■ Requirement
The whole listing below is to be copied exactly.

■ Data in this exercise
(** * The Factorio GPT companion service (utility/gpt_assistant_service.py)

    A shallow embedding of the relay service: the configuration record and its
    obfuscated credential, the rate-limit snapshot, the readiness gate, the
    upstream chat call and the three HTTP handlers, followed by the
    properties the specification states about them.

    Python values are modelled as follows.
    - [str] is the list of the string's Unicode code points.
    - [bytes] is the list of the byte values, each in 0..255.
    - An exception is a value of [exn]; a computation that may raise returns
      a [result].
    - The service object, the configuration it shares with the handlers, the
      upstream API, the clock and the configuration file form a [World] that
      every operation threads through. *)

From Stdlib Require Import ZArith List Bool Lia Ascii String Arith DecimalString.
From Stdlib Require Import Floats.
Import ListNotations.
Open Scope Z_scope.
Set Warnings "-register-all".

(** ** Python strings and bytes *)

Definition str := list Z.
Definition bytes := list Z.

Definition str_eq_dec : forall a b : str, {a = b} + {a <> b} :=
  list_eq_dec Z.eq_dec.

Definition str_eqb (a b : str) : bool :=
  if str_eq_dec a b then true else false.

(** The values a byte takes. *)
Definition is_byte (b : Z) : Prop := 0 <= b < 256.

(** A literal whose characters are all ASCII. *)
Definition lit (s : string) : str :=
  map (fun a => Z.of_N (N_of_ascii a)) (list_ascii_of_string s).

(** The bytes of a source literal, as the file stores them (UTF-8). *)
Definition literal_bytes (s : string) : bytes :=
  map (fun a => Z.of_N (N_of_ascii a)) (list_ascii_of_string s).

(** A text of the Latin-1 range: no code point past U+00FF. HTTP header
    names and values reach the service decoded as ISO-8859-1 and are such
    texts. *)
Definition is_latin1 (s : str) : bool :=
  forallb (fun c => (0 <=? c) && (c <? 256)) s.

(** [str.lower()] of a Latin-1 text: the letters A to Z and the capital
    letters of U+00C0 to U+00DE (the sign U+00D7 is none) move 32 up, every
    other character stays. *)
Definition lower_char (c : Z) : Z :=
  if ((65 <=? c) && (c <=? 90))
     || ((192 <=? c) && (c <=? 222) && negb (c =? 215))
  then c + 32 else c.

Definition lower_latin1 (s : str) : str := map lower_char s.

(** A text with its letters A to Z replaced by a to z, and nothing else
    changed. *)
Definition ascii_fold_char (c : Z) : Z :=
  if (65 <=? c) && (c <=? 90) then c + 32 else c.

Definition ascii_fold (s : str) : str := map ascii_fold_char s.

(** [needle in haystack] on two strings: substring search. *)
Fixpoint starts_with (p s : str) : bool :=
  match p, s with
  | [], _ => true
  | _ :: _, [] => false
  | a :: p', b :: s' => (a =? b) && starts_with p' s'
  end.

Fixpoint str_contains (needle s : str) : bool :=
  starts_with needle s
  || match s with
     | [] => false
     | _ :: s' => str_contains needle s'
     end.

(** The decimal text of an integer, [str(n)] and [f"{n}"]. *)
Definition str_of_int (n : Z) : str :=
  lit (DecimalString.NilZero.string_of_int (Z.to_int n)).

(** ** UTF-8, strict, as [str.encode("utf-8")] and [bytes.decode("utf-8")] *)

Module Utf8.

Definition is_surrogate (c : Z) : bool := (0xD800 <=? c) && (c <=? 0xDFFF).

(** A code point that text can hold: a Unicode scalar value. *)
Definition is_scalar (c : Z) : bool :=
  (0 <=? c) && (c <? 0x110000) && negb (is_surrogate c).

(** [None]: UnicodeEncodeError (a lone surrogate). *)
Definition encode_char (c : Z) : option bytes :=
  if negb (is_scalar c) then None
  else if c <? 0x80 then Some [c]
  else if c <? 0x800 then Some [0xC0 + c / 64; 0x80 + c mod 64]
  else if c <? 0x10000 then
    Some [0xE0 + c / 4096; 0x80 + (c / 64) mod 64; 0x80 + c mod 64]
  else
    Some [0xF0 + c / 262144; 0x80 + (c / 4096) mod 64;
          0x80 + (c / 64) mod 64; 0x80 + c mod 64].

Fixpoint encode (s : str) : option bytes :=
  match s with
  | [] => Some []
  | c :: s' =>
      match encode_char c, encode s' with
      | Some b, Some bs => Some (b ++ bs)
      | _, _ => None
      end
  end.

Definition is_cont (b : Z) : bool := (0x80 <=? b) && (b <=? 0xBF).

Definition push (c : Z) (r : option str) : option str :=
  match r with
  | Some s => Some (c :: s)
  | None => None
  end.

(** [None]: UnicodeDecodeError (a stray or missing continuation byte, an
    overlong form, a surrogate, a value past U+10FFFF). *)
Fixpoint decode (bs : bytes) : option str :=
  match bs with
  | [] => Some []
  | b0 :: r0 =>
      if (0 <=? b0) && (b0 <? 0x80) then push b0 (decode r0)
      else if (0xC2 <=? b0) && (b0 <=? 0xDF) then
        match r0 with
        | b1 :: r1 =>
            if is_cont b1
            then push ((b0 - 0xC0) * 64 + (b1 - 0x80)) (decode r1)
            else None
        | _ => None
        end
      else if (0xE0 <=? b0) && (b0 <=? 0xEF) then
        match r0 with
        | b1 :: b2 :: r2 =>
            let c := (b0 - 0xE0) * 4096 + (b1 - 0x80) * 64 + (b2 - 0x80) in
            if is_cont b1 && is_cont b2 && (0x800 <=? c)
               && negb (is_surrogate c)
            then push c (decode r2)
            else None
        | _ => None
        end
      else if (0xF0 <=? b0) && (b0 <=? 0xF4) then
        match r0 with
        | b1 :: b2 :: b3 :: r3 =>
            let c := (b0 - 0xF0) * 262144 + (b1 - 0x80) * 4096
                     + (b2 - 0x80) * 64 + (b3 - 0x80) in
            if is_cont b1 && is_cont b2 && is_cont b3
               && (0x10000 <=? c) && (c <? 0x110000)
            then push c (decode r3)
            else None
        | _ => None
        end
      else None
  end.

End Utf8.

(** A literal with non-ASCII characters: the text its UTF-8 bytes decode to. *)
Definition ulit (s : string) : str :=
  match Utf8.decode (literal_bytes s) with
  | Some t => t
  | None => []
  end.

(** ** Base64, as [base64.b64encode] and [base64.b64decode] *)

Module Base64.

Definition PAD : Z := 61.

(** The character of a six-bit value. *)
Definition b2a (i : Z) : Z :=
  if i <? 26 then 65 + i
  else if i <? 52 then 97 + (i - 26)
  else if i <? 62 then 48 + (i - 52)
  else if i =? 62 then 43
  else 47.

(** The six-bit value of a character, [None] outside the alphabet. *)
Definition a2b (c : Z) : option Z :=
  if (65 <=? c) && (c <=? 90) then Some (c - 65)
  else if (97 <=? c) && (c <=? 122) then Some (c - 97 + 26)
  else if (48 <=? c) && (c <=? 57) then Some (c - 48 + 52)
  else if c =? 43 then Some 62
  else if c =? 47 then Some 63
  else None.

Fixpoint b64encode (bs : bytes) : bytes :=
  match bs with
  | [] => []
  | [a] => [b2a (a / 4); b2a ((a mod 4) * 16); PAD; PAD]
  | [a; b] =>
      [b2a (a / 4); b2a ((a mod 4) * 16 + b / 16); b2a ((b mod 16) * 4); PAD]
  | a :: b :: c :: r =>
      b2a (a / 4) :: b2a ((a mod 4) * 16 + b / 16)
      :: b2a ((b mod 16) * 4 + c / 64) :: b2a (c mod 64) :: b64encode r
  end.

Definition emit (b : Z) (r : option bytes) : option bytes :=
  match r with
  | Some bs => Some (b :: bs)
  | None => None
  end.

■ Solution to the exercise
(** * The Factorio GPT companion service (utility/gpt_assistant_service.py)

    A shallow embedding of the relay service: the configuration record and its
    obfuscated credential, the rate-limit snapshot, the readiness gate, the
    upstream chat call and the three HTTP handlers, followed by the
    properties the specification states about them.

    Python values are modelled as follows.
    - [str] is the list of the string's Unicode code points.
    - [bytes] is the list of the byte values, each in 0..255.
    - An exception is a value of [exn]; a computation that may raise returns
      a [result].
    - The service object, the configuration it shares with the handlers, the
      upstream API, the clock and the configuration file form a [World] that
      every operation threads through. *)

From Stdlib Require Import ZArith List Bool Lia Ascii String Arith DecimalString.
From Stdlib Require Import Floats.
Import ListNotations.
Open Scope Z_scope.
Set Warnings "-register-all".

(** ** Python strings and bytes *)

Definition str := list Z.
Definition bytes := list Z.

Definition str_eq_dec : forall a b : str, {a = b} + {a <> b} :=
  list_eq_dec Z.eq_dec.

Definition str_eqb (a b : str) : bool :=
  if str_eq_dec a b then true else false.

(** The values a byte takes. *)
Definition is_byte (b : Z) : Prop := 0 <= b < 256.

(** A literal whose characters are all ASCII. *)
Definition lit (s : string) : str :=
  map (fun a => Z.of_N (N_of_ascii a)) (list_ascii_of_string s).

(** The bytes of a source literal, as the file stores them (UTF-8). *)
Definition literal_bytes (s : string) : bytes :=
  map (fun a => Z.of_N (N_of_ascii a)) (list_ascii_of_string s).

(** A text of the Latin-1 range: no code point past U+00FF. HTTP header
    names and values reach the service decoded as ISO-8859-1 and are such
    texts. *)
Definition is_latin1 (s : str) : bool :=
  forallb (fun c => (0 <=? c) && (c <? 256)) s.

(** [str.lower()] of a Latin-1 text: the letters A to Z and the capital
    letters of U+00C0 to U+00DE (the sign U+00D7 is none) move 32 up, every
    other character stays. *)
Definition lower_char (c : Z) : Z :=
  if ((65 <=? c) && (c <=? 90))
     || ((192 <=? c) && (c <=? 222) && negb (c =? 215))
  then c + 32 else c.

Definition lower_latin1 (s : str) : str := map lower_char s.

(** A text with its letters A to Z replaced by a to z, and nothing else
    changed. *)
Definition ascii_fold_char (c : Z) : Z :=
  if (65 <=? c) && (c <=? 90) then c + 32 else c.

Definition ascii_fold (s : str) : str := map ascii_fold_char s.

(** [needle in haystack] on two strings: substring search. *)
Fixpoint starts_with (p s : str) : bool :=
  match p, s with
  | [], _ => true
  | _ :: _, [] => false
  | a :: p', b :: s' => (a =? b) && starts_with p' s'
  end.

Fixpoint str_contains (needle s : str) : bool :=
  starts_with needle s
  || match s with
     | [] => false
     | _ :: s' => str_contains needle s'
     end.

(** The decimal text of an integer, [str(n)] and [f"{n}"]. *)
Definition str_of_int (n : Z) : str :=
  lit (DecimalString.NilZero.string_of_int (Z.to_int n)).

(** ** UTF-8, strict, as [str.encode("utf-8")] and [bytes.decode("utf-8")] *)

Module Utf8.

Definition is_surrogate (c : Z) : bool := (0xD800 <=? c) && (c <=? 0xDFFF).

(** A code point that text can hold: a Unicode scalar value. *)
Definition is_scalar (c : Z) : bool :=
  (0 <=? c) && (c <? 0x110000) && negb (is_surrogate c).

(** [None]: UnicodeEncodeError (a lone surrogate). *)
Definition encode_char (c : Z) : option bytes :=
  if negb (is_scalar c) then None
  else if c <? 0x80 then Some [c]
  else if c <? 0x800 then Some [0xC0 + c / 64; 0x80 + c mod 64]
  else if c <? 0x10000 then
    Some [0xE0 + c / 4096; 0x80 + (c / 64) mod 64; 0x80 + c mod 64]
  else
    Some [0xF0 + c / 262144; 0x80 + (c / 4096) mod 64;
          0x80 + (c / 64) mod 64; 0x80 + c mod 64].

Fixpoint encode (s : str) : option bytes :=
  match s with
  | [] => Some []
  | c :: s' =>
      match encode_char c, encode s' with
      | Some b, Some bs => Some (b ++ bs)
      | _, _ => None
      end
  end.

Definition is_cont (b : Z) : bool := (0x80 <=? b) && (b <=? 0xBF).

Definition push (c : Z) (r : option str) : option str :=
  match r with
  | Some s => Some (c :: s)
  | None => None
  end.

(** [None]: UnicodeDecodeError (a stray or missing continuation byte, an
    overlong form, a surrogate, a value past U+10FFFF). *)
Fixpoint decode (bs : bytes) : option str :=
  match bs with
  | [] => Some []
  | b0 :: r0 =>
      if (0 <=? b0) && (b0 <? 0x80) then push b0 (decode r0)
      else if (0xC2 <=? b0) && (b0 <=? 0xDF) then
        match r0 with
        | b1 :: r1 =>
            if is_cont b1
            then push ((b0 - 0xC0) * 64 + (b1 - 0x80)) (decode r1)
            else None
        | _ => None
        end
      else if (0xE0 <=? b0) && (b0 <=? 0xEF) then
        match r0 with
        | b1 :: b2 :: r2 =>
            let c := (b0 - 0xE0) * 4096 + (b1 - 0x80) * 64 + (b2 - 0x80) in
            if is_cont b1 && is_cont b2 && (0x800 <=? c)
               && negb (is_surrogate c)
            then push c (decode r2)
            else None
        | _ => None
        end
      else if (0xF0 <=? b0) && (b0 <=? 0xF4) then
        match r0 with
        | b1 :: b2 :: b3 :: r3 =>
            let c := (b0 - 0xF0) * 262144 + (b1 - 0x80) * 4096
                     + (b2 - 0x80) * 64 + (b3 - 0x80) in
            if is_cont b1 && is_cont b2 && is_cont b3
               && (0x10000 <=? c) && (c <? 0x110000)
            then push c (decode r3)
            else None
        | _ => None
        end
      else None
  end.

End Utf8.

(** A literal with non-ASCII characters: the text its UTF-8 bytes decode to. *)
Definition ulit (s : string) : str :=
  match Utf8.decode (literal_bytes s) with
  | Some t => t
  | None => []
  end.

(** ** Base64, as [base64.b64encode] and [base64.b64decode] *)

Module Base64.

Definition PAD : Z := 61.

(** The character of a six-bit value. *)
Definition b2a (i : Z) : Z :=
  if i <? 26 then 65 + i
  else if i <? 52 then 97 + (i - 26)
  else if i <? 62 then 48 + (i - 52)
  else if i =? 62 then 43
  else 47.

(** The six-bit value of a character, [None] outside the alphabet. *)
Definition a2b (c : Z) : option Z :=
  if (65 <=? c) && (c <=? 90) then Some (c - 65)
  else if (97 <=? c) && (c <=? 122) then Some (c - 97 + 26)
  else if (48 <=? c) && (c <=? 57) then Some (c - 48 + 52)
  else if c =? 43 then Some 62
  else if c =? 47 then Some 63
  else None.

Fixpoint b64encode (bs : bytes) : bytes :=
  match bs with
  | [] => []
  | [a] => [b2a (a / 4); b2a ((a mod 4) * 16); PAD; PAD]
  | [a; b] =>
      [b2a (a / 4); b2a ((a mod 4) * 16 + b / 16); b2a ((b mod 16) * 4); PAD]
  | a :: b :: c :: r =>
      b2a (a / 4) :: b2a ((a mod 4) * 16 + b / 16)
      :: b2a ((b mod 16) * 4 + c / 64) :: b2a (c mod 64) :: b64encode r
  end.

Definition emit (b : Z) (r : option bytes) : option bytes :=
  match r with
  | Some bs => Some (b :: bs)
  | None => None
  end.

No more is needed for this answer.